You are stopped by a police officer. She asks you for your license and registration. Sometimes she will also ask about proof of insurance. If you know where your insurance card is, you hand it over. If you are like many of us, you have an outdated card in your glove compartment, because the last time that State Farm renewed your policy you forgot to put the new card in the glove compartment. Or you are driving someone else’s car and you don’t know where they keep the proof of insurance. Let’s say you can’t find a card. The police officer may then ask, “Do you have insurance?” If you say, “Yes, I just can’t find the card,” that should be the end of it. There is no provision of law that requires you to carry proof of insurance. In those counties in southeast Virginia, you might get a ticket anyway, but in most of the state they will let you go your way.
If you say, “No, I don’t,” then the officer is permitted to write you a ticket for violating §46.2-707, though many officers will just give a warning at that point.
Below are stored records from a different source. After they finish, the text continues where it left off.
Lemma logger_witness :
  In (AnalysisLogger.logSpeciesAnalysis, AnalysisLogger.species_record)
     (logging VUndefined) /\
  exists w' rec,
    AnalysisLogger.logSpeciesAnalysis the_logger primary_world later_instant
                                      oak_sighting
      = (Resolved (VNum 1736899200003), w') /\
    getAnalysis w' (VNum 1736899200003) = Resolved (VObj rec) /\
    lookup "species" rec = Some (VStr "Oak") /\
    lookup "confidence" rec = Some VNull /\
    own rec "updatedAt" = VStr "2025-01-16T00:00:00.000Z".
Proof.
  assert (Hin : In (AnalysisLogger.logSpeciesAnalysis,
                    AnalysisLogger.species_record) (logging VUndefined))
    by (left; reflexivity).
  split; [exact Hin |].
  destruct (logger_answers_with_the_id_of_the_stored_record VUndefined _ _
              the_logger primary_world later_instant oak_sighting Hin)
    as [_ [_ H]].
  destruct (H eq_refl eq_refl)
    as [Hfalse | [q [w' [rec [Hres [_ [_ [Hup [Hprimary | Hfallback]]]]]]]]].
  - vm_compute in Hfalse. discriminate Hfalse.
  - destruct Hprimary as [d [Hd [Hq [_ [Hget Hframe]]]]].
    injection Hd as Hd; subst d q.
    exists w', rec.
    split; [exact Hres |]. split; [exact Hget |].
    split; [rewrite Hframe by discriminate; reflexivity |].
    split; [rewrite Hframe by discriminate; reflexivity | exact Hup].
  - destruct Hfallback as [front [_ [Hq _]]]. subst q.
    vm_compute in Hres. discriminate Hres.
Defined.

Lemma logged_record_witness :
  In (AnalysisLogger.species_record sample_instant oak_sighting)
     (log_records sample_instant VUndefined oak_sighting) /\
  lookup "id" (AnalysisLogger.species_record sample_instant oak_sighting) = None /\
  own (AnalysisLogger.species_record sample_instant oak_sighting) "confidence"
    = VNull.
Proof.
  assert (Hin : In (AnalysisLogger.species_record sample_instant oak_sighting)
                   (log_records sample_instant VUndefined oak_sighting))
    by (left; reflexivity).
  split; [exact Hin |].
  destruct (logged_records_turn_falsy_values_into_null sample_instant VUndefined
              oak_sighting _ Hin) as [Hid _].
  split; [exact Hid | reflexivity].
Defined.
Lemma dict_set_first_arrival (k : string) (row row' : display_row F)
  (dd : list (string * display_row F)) :
  dict_get String.eqb k dd = Some row ->
  first_arrival (k, row') = first_arrival (k, row) ->
  map first_arrival (dict_set String.eqb k row' dd) = map first_arrival dd.
Proof.
  intros Hget Hsame. induction dd as [|[k0 row0] dd IH]; [discriminate|].
  simpl in *. destruct (String.eqb k k0).
  - inversion Hget; subst row0. simpl. f_equal. exact Hsame.
  - simpl. f_equal. now apply IH.
Qed.

Lemma row_first_arrival done dd k row :
  rows_ok F done dd -> In (k, row) dd ->
  exists first, In first done /\ first_arrival (k, row) = Some (arrival_of F first).
Proof.
  intros (Hnd & _ & Hsome) Hin.
  apply (In_dict_get String.eqb string_eqb_eq) in Hin; [|exact Hnd].
  destruct (Hsome _ _ Hin) as (Ht & _ & first & rest & Hw & _).
  exists first. split.
  - assert (H : In first (with_combo F k done)) by (rewrite Hw; now left).
    now apply filter_In in H.
  - unfold first_arrival. cbn [snd]. rewrite Ht. unfold arrivals_for.
    now rewrite Hw.
Qed.

Lemma rows_sorted_step done dd item dd' :
  rows_ok F done dd ->
  StronglySorted no_later (map first_arrival dd) ->
  Forall (fun x => arrival_le F x item) done ->
  add_departure F dd item = Ok dd' ->
  StronglySorted no_later (map first_arrival dd').
Proof.
  intros Hok Hs Hle Hstep. unfold add_departure in Hstep.
  apply bind_Ok in Hstep. destruct Hstep as (logged & _ & Hstep).
  fold (combo_of F item) in Hstep.
  destruct (dict_get String.eqb (combo_of F item) dd) as [row|] eqn:Hget.
  - destruct (_ <? 4)%nat; inversion Hstep; subst dd'; [|exact Hs].
    rewrite (dict_set_first_arrival _ row); [exact Hs | exact Hget|].
    apply (dict_get_In String.eqb string_eqb_eq) in Hget.
    destruct (row_first_arrival _ _ _ _ Hok Hget) as (first & _ & Hf).
    unfold first_arrival in *. cbn [snd g_arrival_times] in *.
    destruct (g_arrival_times F row); [discriminate | reflexivity].
  - apply bind_Ok in Hstep. destruct Hstep as (name & _ & Hstep).
    inversion Hstep; subst dd'. clear Hstep.
    rewrite dict_set_fresh by exact Hget. rewrite map_app.
    apply StronglySorted_snoc; [exact Hs|].
    apply Forall_map. rewrite Forall_forall. intros [k row] Hin.
    destruct (row_first_arrival _ _ _ _ Hok Hin) as (first & Hfirst & ->).
    rewrite Forall_forall in Hle. apply (Hle first Hfirst).
Qed.

Lemma rows_sorted_fold l :
  forall done dd dd',
    rows_ok F done dd ->
    StronglySorted no_later (map first_arrival dd) ->
    StronglySorted (arrival_le F) (done ++ l) ->
    fold_result (add_departure F) l dd = Ok dd' ->
    StronglySorted no_later (map first_arrival dd').
Proof.
  induction l as [|item l IH]; intros done dd dd' Hok Hs Hsorted Hrun;
    simpl in Hrun.
  - now inversion Hrun; subst.
  - apply bind_Ok in Hrun. destruct Hrun as (d1 & H1 & Hrest).
    apply (IH (done ++ [item]) d1 dd').
    + eapply rows_ok_step; eassumption.
    + eapply rows_sorted_step; try eassumption.
      eapply StronglySorted_before; exact Hsorted.
    + now rewrite <- app_assoc.
    + exact Hrest.
Qed.
(** * ModernWMS (Python port): token cache and JWT session lifecycle

    A shallow embedding of [app/cache.py] (the [TokenCache] session store),
    of [app/security.py] ([get_current_user], [create_access_token],
    [create_refresh_token], the role permissions), of the handlers of
    [app/routers/auth.py] ([login], [refresh_token], [logout],
    [change_password]) and of [app/utils/hash.py], followed by the
    properties of the specification that concern them and by further
    properties of the same code.

    Conventions of the embedding:
    - Python [int] is [Z]; [str] is [string] (ASCII); a [dict] is a [gmap].
    - Instants ([datetime]) and durations ([timedelta]) are [Z], in seconds.
      Every call of [datetime.now] is an explicit argument of the operation
      that performs it.  The sum of an instant and a duration is taken in
      [Z]: the [OverflowError] of [datetime] for a sum outside the years 1
      to 9999 is not modelled, and what is stated of [set_token] is stated
      of calls whose expiry is a [datetime].
    - The database behind the principal queries is a parameter
      ([Security.Deps]).  [Queries.shipped] puts in front of it the column
      expressions from which the handlers build their filters, evaluated
      against the columns that [app/models.py] declares.
    - A Python computation yields an [outcome]: a returned value or a raised
      exception.  Computations on the cache additionally return the cache
      they leave behind, also when they raise.
    - The lock of [TokenCache] serialises the operations; each operation is
      therefore modelled as one atomic state transformer. *)

From Stdlib Require Import ZArith String Ascii Decimal DecimalString DecimalPos DecimalN.
From stdpp Require Import gmap strings list fin_maps.

Set Warnings "-register-all".
Local Open Scope string_scope.
Local Open Scope Z_scope.

(** ** Python outcomes *)

Module Py.

(** The exceptions that the modelled code can raise or let through.
    [HTTPException] carries status code, detail and the value of the
    [WWW-Authenticate] header. *)
Inductive exn : Type :=
  | KeyError
  | IndexError
  | ValueError
  | TypeError
  | AttributeError
  | JWTError
  | ValidationError
  | HTTPException (status_code : Z) (detail : string) (www_authenticate : string)
  | OtherError (name : string).

Inductive outcome (A : Type) : Type :=
  | Ret (a : A)
  | Raise (e : exn).
Arguments Ret {A} a.
Arguments Raise {A} e.

Definition bind {A B} (m : outcome A) (k : A -> outcome B) : outcome B :=
  match m with
  | Ret a => k a
  | Raise e => Raise e
  end.

(** [try: body except (classes): handler] *)
Definition try_except {A} (body : outcome A) (caught : exn -> bool)
    (handler : exn -> outcome A) : outcome A :=
  match body with
  | Ret a => Ret a
  | Raise e => if caught e then handler e else Raise e
  end.

Definition is_Ret {A} (m : outcome A) : bool :=
  match m with Ret _ => true | Raise _ => false end.

(** *** Strings *)

(** [s.split(sep)] for a one-character separator: never the empty list. *)
Fixpoint split (sep : ascii) (s : string) : list string :=
  match s with
  | EmptyString => [EmptyString]
  | String a r =>
      if Ascii.eqb a sep then EmptyString :: split sep r
      else match split sep r with
           | [] => [String a EmptyString]
           | h :: t => String a h :: t
           end
  end.

(** [l[-1]] *)
Definition item_last {A} (l : list A) : outcome A :=
  match last l with
  | Some x => Ret x
  | None => Raise IndexError
  end.

(** [needle in hay], both [str] *)
Fixpoint is_substring (needle hay : string) : bool :=
  String.prefix needle hay ||
  match hay with
  | EmptyString => false
  | String _ r => is_substring needle r
  end.

(** The ASCII characters that [str.strip] and [int] treat as white space. *)
Definition is_space (a : ascii) : bool :=
  let n := nat_of_ascii a in
  ((9 <=? n)%nat && (n <=? 13)%nat) || ((28 <=? n)%nat && (n <=? 32)%nat).

Definition is_digit (a : ascii) : bool :=
  match Ascii.is_nat a with Some _ => true | None => false end.

Fixpoint lstrip (s : string) : string :=
  match s with
  | EmptyString => EmptyString
  | String a r => if is_space a then lstrip r else s
  end.

Fixpoint rstrip (s : string) : string :=
  match s with
  | EmptyString => EmptyString
  | String a r =>
      match rstrip r with
      | EmptyString => if is_space a then EmptyString else String a EmptyString
      | r' => String a r'
      end
  end.

Definition strip (s : string) : string := rstrip (lstrip s).

(** The digit part of an integer literal: digits, with single underscores
    allowed between two digits.  Returns the digits. *)
Fixpoint int_digits (s : string) (after_digit : bool) : option string :=
  match s with
  | EmptyString => if after_digit then Some EmptyString else None
  | String a r =>
      if is_digit a then String a <$> int_digits r true
      else if Ascii.eqb a "_" && after_digit then int_digits r false
      else None
  end.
If you receive a ticket for violating §46.2-707 based on your statement, and you end up going to court, here is the most important piece of advice I can give — DO NOT plead guilty and DO NOT testify. If the judge got his law degree from an accredited law school and not by writing off to the address on the back of a cereal box, he should recognize that you cannot be convicted based on your statement alone, where the government does not introduce proof that corroborates that statement. As a practical matter, to prove its case, the government would have to produce a certificate from every insurer licensed to write insurance policies in the state saying, “We have no insurance on this vehicle.” I understand that DMV has the ability to produce a certificate that says, “There is no insurance on this vehicle, according to our official records,” but I have not seen any prosecutor try to use such a certificate. In the absence of some documentary evidence that proves that you have no insurance, your statement alone should not be sufficient to convict. This is a rule called the corpus delicti rule. This rule of law, developed hundreds of years ago, says that you cannot be convicted of a crime based on your confession alone. So don’t testify, and you should be acquitted. Some prosecutors and police officers apparently believe that they have the power to compel you to prove your innocence — they believe that the fact that you don’t produce an insurance card somehow puts the burden on you to produce one later. That is simply not the law.